Michael Hoffman - Analyst
Yes, I meant the sixth, sorry.
John Casella - Chairman, CEO
All right.
Michael Hoffman - Analyst
Did that buy you enough time to figure out the answer, Ned?
John Casella - Chairman, CEO
No, we are not answering the question.
Michael Hoffman - Analyst
No, no, not that question. He is looking at the EBIT question I was --
John Casella - Chairman, CEO
Oh, oh.
Ned Coletta - SVP, CFO
Yes, I got to refresh the model. I will call you back.
Michael Hoffman - Analyst
Okay, fair enough. Thank you.
Operator
Tyler Brown, Raymond James.
Tyler Brown - Analyst
I know this call is long, but I got a couple loose ends here. Now, Ned, I am certainly not the brightest bulb here, but you did note that debt was down, I think, $10 million on the 7.75%, but debt actually rose sequentially on the balance sheet. So did you just -- did you effectively just swap out that 7.75% for the ABL?
Ned Coletta - SVP, CFO
Yes, so debt would have been down, but we did a small municipal tax-exempt bond offering where we were sitting on $4.5 million of restricted cash. So from 6/30/15, we had $529.9 million of debt. At 9/30, we have $533.2 million. Netting that restricted cash, we're at $528.7 million on 9/30.
And it really comes down to just the timing of when we bought down the senior sub debt where we had been paying down revolver borrowings through Q2 and mechanically we went into the market to buy the sub debt in Q3.
Tyler Brown - Analyst
Okay, okay. And then, is there any more opportunities on that muni side? (multiple speakers). What were those Maine rates at? I assume they are, what, sub 5 or something?
Ned Coletta - SVP, CFO
Yes, the Maine bond, we did a 10-year bond as 5.25%. The last we did in New York in late December 2014, a five-year bond sits at 3.75%, so it is a great marketplace for us to buy down the cost of our capital and get long-term fixed debt.
What we have been doing is we have been structuring indentures that have a drawdown structure, so the Maine bond we just did is a $30 million indenture, and in this first tranche, we offered $15 million, so there is another $15 million to do at a later point in time.

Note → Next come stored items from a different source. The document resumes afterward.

(* ===== verification/_CoqProject ===== *)
-Q . S2P
Prelude.v
Ctaes.v
Fips197.v
CtaesProofs.v
CtaesTheorems.v
SphBlake.v
BlakeSpec.v
SphBlakeProofs.v
SphBlakeTheorems.v
Blake2b.v
Rfc7693.v
Blake2bProofs.v
Blake2bTheorems.v
Argon2.v
Argon2Threads.v
Argon2Spec.v
Argon2Block.v
Argon2Fill.v
Argon2Init.v
Argon2Pass0.v
Argon2ThreadProofs.v
Argon2Claims.v
Sponge.v
Lyra2.v
Lyra2Spec.v
Lyra2Proofs.v
SpongePerm.v
Lyra2Theorems.v
Lyra2Claims.v
MerkleTree.v
MerkleProofs.v
MerkleClaims.v
Arith256.v
Arith256Proofs.v
Arith256Compact.v
Arith256Claims.v
Uint256.v
Uint256Claims.v
Serialize.v
SerializeProofs.v
SerializeClaims.v
Mtp.v
MtpProofs.v
MtpSearch.v
MtpClaims.v
Block.v
BlockProofs.v
BlockClaims.v
MtpShape.v
MdHash.v
MdProofs.v
Fips180.v
Sha2.v
Sha2Proofs.v
Sha1.v
Ripemd160.v
LegacyHash.v
Hash.v
SipHash.v
HashClaims.v
Scrypt.v
ScryptClaims.v
Pow.v
PowClaims.v
PowMining.v
AesCbc.v
AesCbcClaims.v
Crypter.v
CrypterClaims.v
KeyStore.v
KeyStoreClaims.v
BlockMerkle.v
BlockMerkleSpec.v
BlockMerkleClaims.v
PartialMerkle.v
PartialMerkleClaims.v
Bloom.v
BloomClaims.v
Chain.v
ChainClaims.v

In New York state in December, we did a $40 million indenture and we first drew down $25 million, so there is another $15 million sitting on the shelf. So in the next number of quarters as we get more and more qualified capital expenditures, we will do more of those bonds.
Tyler Brown - Analyst
Okay, great. That's super helpful.
And then my very last one here, I just want to go back to landfill CapEx for just a second. So if you're expecting those western landfill volumes maybe to start ramping more like in 2017/2018, is 2016 a heavy year of cell development in front of that or is that something that you can do more coincidentally?
Ed Johnson - President, COO
We would do that more coincidentally, but I think that we have got cell development, Tyler, that happens every year, so in some years we could have three or four projects. In other years, we may have one or two projects. So it just depends on the cycle. It could be a little bit lumpy in terms of depending upon how many cells we have to develop in a given year.
Tyler Brown - Analyst
Okay, thanks, guys. I appreciate it.
Operator
Thank you and I am showing no additional questions in queue. I would like to turn the conference back over to management for any closing remarks.
John Casella - Chairman, CEO
Thanks, Operator. Thanks, everybody, for your attention this morning. We look forward to discussing our fourth-quarter earnings and our 2016 guidance with you in early March. Thanks, everyone. Have a great day.
Operator
Ladies and gentlemen, thank you for your participation in today's conference. This does conclude the program and you all disconnect. Have a great rest of your day.